To address these issues, we need new value-based exceptions and safe-harbors to more clearly promote the rapid transition from the fee-for-service environment to a value-based model. New care models — where all contributors to health care can share accountability for achieving clinical outcomes and share responsibility for the total cost of care for a patient or population – should be encouraged.

Stark and anti-kickback laws are a remnant of the fee-for-service world and harm the very patients they are supposed to protect by deterring more comprehensive patient-centered, coordinated care.

While well intentioned, these laws have not been sufficiently updated to reflect the transformation in health care payment and delivery or account for the rapid emergence of new treatments and innovative technologies. In addition, changes should consider incorporating new technologies into value-based arrangements. These laws need to recognize that services might be bundled with a product to more effectively address costs and quality.

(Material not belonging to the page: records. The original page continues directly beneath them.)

Lemma extension_step_current_only (c : Extension.call) (s : Extension.t) :
  current_only (Extension.ws s) (sockets (Extension.world s)) ->
  current_only
    (Extension.ws (Extension.step atob PricingData_decode_toJSON c s))
    (sockets (Extension.world (Extension.step atob PricingData_decode_toJSON c s))).
Proof.
  intros H. destruct c as [ticker | | id | id data | id | id]; cbn [Extension.step].
  - unfold Extension.subscribeToStockPrice.
    apply (current_only_replace _ _ {| readyState := CONNECTING; ticker_of := ticker |}) in H.
    destruct (Extension.ws s); exact H.
  - unfold Extension.deactivate.
    destruct (Extension.ws s) as [id | ] eqn:E; cbn; rewrite E; [ | exact H].
    apply current_only_update; [intros; apply quiet_close | exact H].
  - destruct (nth_error (sockets (Extension.world s)) id) as [sk | ]; [ | exact H].
    destruct (is_connecting sk); [ | exact H].
    unfold Extension.on_open. cbn [Extension.set_world Extension.ws].
    destruct (Extension.ws s) eqn:E; cbn; rewrite E;
      apply (current_only_update _ _ id open_socket quiet_open H).
  - destruct (nth_error (sockets (Extension.world s)) id) as [sk | ]; [ | exact H].
    destruct (on_message_frame atob PricingData_decode_toJSON (ticker_of sk) data s)
      as (Fw & Fs & _).
    cbv zeta in Fw, Fs. rewrite Fw, Fs. exact H.
  - destruct (nth_error (sockets (Extension.world s)) id) as [sk | ]; [ | exact H].
    destruct (is_closed sk); [exact H | ]. cbn.
    apply current_only_update; [intros; apply quiet_end | exact H].
  - destruct (nth_error (sockets (Extension.world s)) id) as [sk | ]; exact H.
Qed.

Lemma extension_run_current_only (cs : list Extension.call) :
  forall s : Extension.t,
    current_only (Extension.ws s) (sockets (Extension.world s)) ->
    current_only
      (Extension.ws (Extension.run atob PricingData_decode_toJSON cs s))
      (sockets (Extension.world (Extension.run atob PricingData_decode_toJSON cs s))).
Proof.
  induction cs as [ | c cs IH]; intros s H; [exact H | ].
  cbn [Extension.run fold_left]. apply IH. apply extension_step_current_only. exact H.
Qed.

End ExtensionLifecycle.

Lemma update_socket_nth (f : socket -> socket) (l : list socket) :
  forall (i : nat) (sk : socket),
    i < length l ->
    nth_error (update_socket i f l) i = Some sk ->
    exists sk0, nth_error l i = Some sk0 /\ sk = f sk0.
Proof.
  induction l as [ | x l IH]; intros i sk Hi; cbn [length] in Hi; [lia | ].
  destruct i as [ | i]; cbn [update_socket nth_error].
  - intros E. injection E as <-. exists x. split; reflexivity.
  - apply IH. lia.
Qed.

(** C8. From a new instance (a fresh module state), after any sequence of
    calls and socket events, at most one socket is live, that is connecting
    or open; a socket on which [close()] was called is closing and no longer
    counts.  A subscription made while [webSocket] (resp. [ws]) refers to a
    socket closes that socket first and then creates the new one, so that
    the old socket is not live when the new one exists. *)
Theorem single_live_connection :
  (forall (net : nat -> request -> net_result) (cs : list YahooFinance.call),
      live_connections (YahooFinance.world (YahooFinance.run cs (YahooFinance.new (fresh net))))
      <= 1)
  /\ (forall (atob : jsval -> result string)
             (decode : list Byte.byte -> result (list (string * jsval)))
             (net : nat -> request -> net_result) (cs : list Extension.call),
      live_connections
        (Extension.world (Extension.run atob decode cs (Extension.init (fresh net)))) <= 1)
  /\ (forall (s : YahooFinance.t) (ticker : string) (old : nat),
      YahooFinance.webSocket s = Some old ->
      old < length (sockets (YahooFinance.world s)) ->
      let s' := snd (YahooFinance.subscribeToStockPrice ticker s) in
      let new := length (sockets (YahooFinance.world s)) in
      trace (YahooFinance.world s') = WsNew new :: WsClose old :: trace (YahooFinance.world s)
      /\ YahooFinance.webSocket s' = Some new
      /\ forall sk, nth_error (sockets (YahooFinance.world s')) old = Some sk ->
                    live (readyState sk) = false)
  /\ (forall (s : Extension.t) (ticker : string) (old : nat),
      Extension.ws s = Some old ->
      old < length (sockets (Extension.world s)) ->
      let s' := snd (Extension.subscribeToStockPrice ticker s) in
      let new := length (sockets (Extension.world s)) in
      trace (Extension.world s') = WsNew new :: WsClose old :: trace (Extension.world s)
      /\ Extension.ws s' = Some new
      /\ forall sk, nth_error (sockets (Extension.world s')) old = Some sk ->
                    live (readyState sk) = false).
Proof.
  repeat apply conj.
  - intros net cs. unfold live_connections.
    apply (current_only_live (YahooFinance.webSocket
                                (YahooFinance.run cs (YahooFinance.new (fresh net))))).
    apply run_current_only. reflexivity.
  - intros atob decode net cs. unfold live_connections.
    apply (current_only_live (Extension.ws
                                (Extension.run atob decode cs (Extension.init (fresh net))))).
    apply extension_run_current_only. reflexivity.
  - intros s ticker old Hw Hold. cbv zeta.
    unfold YahooFinance.subscribeToStockPrice. rewrite Hw.
    cbn [ws_new ws_close snd YahooFinance.set_world YahooFinance.set_webSocket
           YahooFinance.world YahooFinance.webSocket emit set_sockets sockets trace].
    rewrite update_socket_length. repeat split.
    intros sk Hsk.
    rewrite nth_error_app1 in Hsk by (rewrite update_socket_length; exact Hold).
    destruct (update_socket_nth close_socket _ old sk Hold Hsk) as (sk0 & _ & ->).
    apply quiet_close.
  - intros s ticker old Hw Hold. cbv zeta.
    unfold Extension.subscribeToStockPrice. rewrite Hw.
    cbn [ws_new ws_close snd Extension.set_world Extension.set_ws
           Extension.world Extension.ws emit set_sockets sockets trace].
    rewrite update_socket_length. repeat split.
    intros sk Hsk.
    rewrite nth_error_app1 in Hsk by (rewrite update_socket_length; exact Hold).
    destruct (update_socket_nth close_socket _ old sk Hold Hsk) as (sk0 & _ & ->).
    apply quiet_close.
Qed.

However, while progress is being made, we are still far from achieving our goal. We need a combination of legislation to provide greater clarity and to make exceptions permanent, and to revisit regulations, safe harbors, exceptions and guidance to allow for holistic value-based solutions, more explicitly recognize new reimbursement models such as accountable care organizations, as well as better acknowledge how medical technologies and pharmaceuticals aid in the move from volume to value. The goal of better patient care while reducing health inflation is a shared mission.

To assist in continuing the progress that has been made, CMS recently released a formal Request for Information (RFI), calling for ideas on Stark reform, and in a recent speech HHS Secretary Azar said a similar request related to anti-kickback reform would soon follow. We were also pleased to see the House Ways and Means Committee announce that it will hold a hearing soon on the issue of Stark reform. These events are two of many encouraging signs of forward momentum that we see.

We think this can be done, but we must take up this challenge now.

Kathleen Sebelius was the 21st  Secretary of Health and Human Services under President Obama; Tommy Thompson was the 19th HHS Secretary under President George W. Bush.